All of us, from birth onward, learn by emulating others. Yet when it comes to our professional lives, we often forget that what we see, we imitate, and what we imitate, we become. This is obviously a positive thing for those who have found successful, encouraging mentors in their fields, but finding those mentors is still much easier for men than for women. In Be Your Own Mentor
, Sheila Wellington seeks to provide women not only with advice on locating appropriate mentors, but with the tools to mentor themselves and the opinions, advice, and encouragement of women leaders worth emulating.
Wellington speaks from a broad range of experience. Having spent 20 years working in public health and one term as the first female Secretary of Yale University, she now serves as the president of Catalyst, a nonprofit research organization that works to advance women in business. Catalyst has conducted numerous interviews, surveys, and focus groups on the subject of women succeeding and excelling in their professional lives, and the results of much of that research is included here. CEOs from industry and the nonprofit world, law-firm partners, university presidents, and senior consultants all add their two cents' worth (or more like six figures' worth) to Wellington's observations on everything from planning your career and avoiding being boxed in to learning how to network efficiently and successfully integrate your work life with your home life.

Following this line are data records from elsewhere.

(* ===== verification/ChatSync.v ===== *)
(** * Synchronising the chat: [services/chat/publicChannel.ts], [chatSync.ts],
    [hooks/useChannelSync.ts], [useInboxSync.ts] and [useUnreadChats.ts]

    Public channels are read from their relay, validated, stored and shown; gift wraps
    from the inbox relay are opened, stored and shown.  The hooks act on the page
    ([App]): the device and the store.  What an effect does after the component is
    unmounted depends on [gone], which tells whether it is at the given await. *)

From Stdlib Require Import QArith Lia.
From S2P Require Import Prelude JsNumber JsString JsStringFacts JsCollection Json.
From S2P Require Import Nostr CryptoModel Platform IdentityStore NostrIdentity Signer ChatRules.
From S2P Require Import CircleLocation GiftWrap ChatStore ChatSlices SmallSlices Web Relay.
Close Scope Q_scope.

Module ChatSync.

(** ** [publicChannel.ts] *)

Record ParsedChannelRef : Type := mkChannelRef { pc_groupId : string; pc_relayUrl : option string }.

Definition parseChannelRef `{Nip19} (input : string) : option ParsedChannelRef :=
  let trimmed := trim input in
  if negb (truthy trimmed) then None
  else if starts_with "naddr1" trimmed then
    match nip19_decode trimmed with
    | Some (Naddr identifier relays) =>
        match identifier with
        | Some id => if truthy id then Some (mkChannelRef id (relays ≫= head)) else None
        | None => None
        end
    | _ => None
    end
  else if (256 <? str_length trimmed)%Z then None
  else Some (mkChannelRef trimmed None).

Record ChannelState : Type := mkChannelState {
  cs_relayUrl : string; cs_groupId : string; cs_name : string; cs_about : string;
  cs_admins : list string; cs_members : list string
}.

(** [xs.filter(p)] for a test that reads the clock. *)
Definition filter_m {A} (p : A → prog World bool) (xs : list A) : prog World (list A) :=
  for_fold xs [] (λ acc x, b ← p x; mret (if b : bool then acc ++ [x] else acc)).

(** A field of a parsed object that is a string and not empty. *)
Definition text_field (v : json) (key : string) : option string :=
  s ← str_field v key; if truthy s then Some s else None.

Definition tagPubkeys (events : list Event) : list string :=
  set_of (omap Relay.tag_value (List.filter (Relay.tag_is "p") (mjoin (map tags events)))).

Section channel.
Context `{Sha256, Random, NostrTools, Pool}.

Definition fetchState (relayUrl groupId : string) (kind : num) (relaySelfPubkey : option string)
    : prog World (list Event) :=
  events ← Relay.query [relayUrl]
    (mkFilter [kind] None (Some [groupId]) None None None None (Some (int 50)));
  filter_m (λ e, ChatRules.validateGroupStateEvent e groupId relaySelfPubkey) events.

(** The metadata event's content, or an empty object; a value that is no object leaves
    the default name. *)
Definition channel_meta (metadata : list Event) : json :=
  default (JObj []) (parse (default "{}" (content <$> head metadata))).

Definition loadChannelState (relayUrl groupId : string) (relaySelfPubkey : option string)
    : prog World ChannelState :=
  metadata ← fetchState relayUrl groupId ChatRules.NIP29_KIND_METADATA relaySelfPubkey;
  admins ← fetchState relayUrl groupId ChatRules.NIP29_KIND_ADMINS relaySelfPubkey;
  members ← fetchState relayUrl groupId ChatRules.NIP29_KIND_MEMBERS relaySelfPubkey;
  let meta := channel_meta metadata in
  mret (mkChannelState relayUrl groupId
    (default (str_slice 0 12 groupId) (text_field meta "name"))
    (default "" (text_field meta "about")) (tagPubkeys admins) (tagPubkeys members)).

Definition publishChannelMessage (relayUrl : string) (event : Event)
    : prog World (list Relay.PublishResult) := Relay.publish [relayUrl] event.

(** ** [chatSync.ts] *)

Definition CHANNEL_HISTORY_LIMIT : num := int 200.
Definition CHANNEL_SYNC_OVERLAP_SECONDS : num := int 60.

(** [if (x) filter.key = x] *)
Definition number_truthy (x : option num) : option num :=
  n ← x; if num_zero n || bool_decide (n = NaN) then None else Some n.

(** [new Map] by id, which keeps the first position and the last value of an id, then
    sorted by timestamp and id. *)
Definition mergeUnique (events : list Event) : list Event :=
  js_sort (MessageList.before id created_at) (map snd (map_of (map (λ e, (id e, e)) events))).

Definition history_filter (groupId : string) (since until limit : option num) : Filter :=
  mkFilter [ChatRules.NIP29_KIND_MESSAGE] None None (Some [groupId]) None (number_truthy since)
    (number_truthy until) (Some (default CHANNEL_HISTORY_LIMIT limit)).
(** The two feeds agree: an event of the map's socket, had it come through the gateway's
    API instead, would be read as the same event. *)
Definition ws_event_json (e : WsEvent) : json :=
  JObj ([("id", JStr (we_id e)); ("event_type", JStr (we_event_type e));
         ("severity", JStr (we_severity e)); ("state", JStr (we_state e))] ++
        match we_trust_state e with Some t => [("trust_state", JStr t)] | None => [] end ++
        [("title", JStr (we_title e)); ("lat", JNum (we_lat e)); ("lng", JNum (we_lng e));
         ("started_at", JStr (we_started_at e))]).

Theorem feeds_agree e : SafetyApi.parseEvent (ws_event_json e) = Some (toSafetyEvent e).
Proof.
  destruct e as [i ty sev st tr ti la ln at_]. unfold ws_event_json, toSafetyEvent, SafetyApi.parseEvent.
  cbn [we_id we_event_type we_severity we_state we_trust_state we_title we_lat we_lng we_started_at].
  assert (SafetyApi.trust_of (default "heuristic" (toLowerCase <$> tr)) = normalizeTrustState tr) as <-.
  { unfold SafetyApi.trust_of, normalizeTrustState. destruct tr as [t|]; [|reflexivity]. simpl.
    destruct (String.eqb_spec (toLowerCase t) "confirmed") as [->|]; [done|].
    destruct (String.eqb_spec (toLowerCase t) "corroborating") as [->|]; [done|].
    by destruct (String.eqb_spec (toLowerCase t) "heuristic"). }
  by destruct tr.
Qed.

End ViewportSocket.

Be Your Own Mentor is jam-packed with informative statistics, useful suggestions, and encouraging reminders--almost to the point of overload. With so many "voices" and so many topics covered, it's easy to feel a little overwhelmed. Despite this organizational drawback, however, this book is a useful tool for women, especially those just starting out. And for the avid emulator, who better to learn from than the likes of Zoe Baird, respected lawyer and president of the Markle Foundation; Betty Beene, president and CEO of United Way of America; Ellen Hancock, chairman and CEO of Exodus Communications; and Anne Mulcahy, president and COO of Xerox Corporation? On that note, the appendix, which provides career-path profiles of each of the pioneers quoted, is one of the most interesting sections of the book. --S. Ketchum
From Publishers Weekly
Currently president of Catalyst, a research organization on women in the workplace, Wellington was the first woman to hold the position of secretary and vice-president of Yale University. Here, she offers insights from Catalyst surveys and interviews with successful women in a variety of industries. According to the author, having a mentor is the best way to launch a successful career, but since finding and developing the right relationship can be difficult, women must learn key strategies for propelling their own advancement. Among them: develop an "executive presence," gain visibility, become a time-management expert, hire excellent at-home help and network constantly. Key principles are embellished with comments from accomplished women, including Carly Fiorini of Hewlett-Packard, Andrea Jung of Avon, and Judith Rodin, president of the University of Pennsylvania. However, while the quotations are compelling, the book is poorly organized. Chapters addressing different aspects of career success--networking, switching positions, establishing a reputation, balancing work and home life--all meld together, and little of the advice stands out. (Feb.) Forecast: Because of the notable women included here, as well as Catalyst's strong reputation, the book is bound to attract publicity. But in the end, its sales won't rise above those of the average fare in women and business category.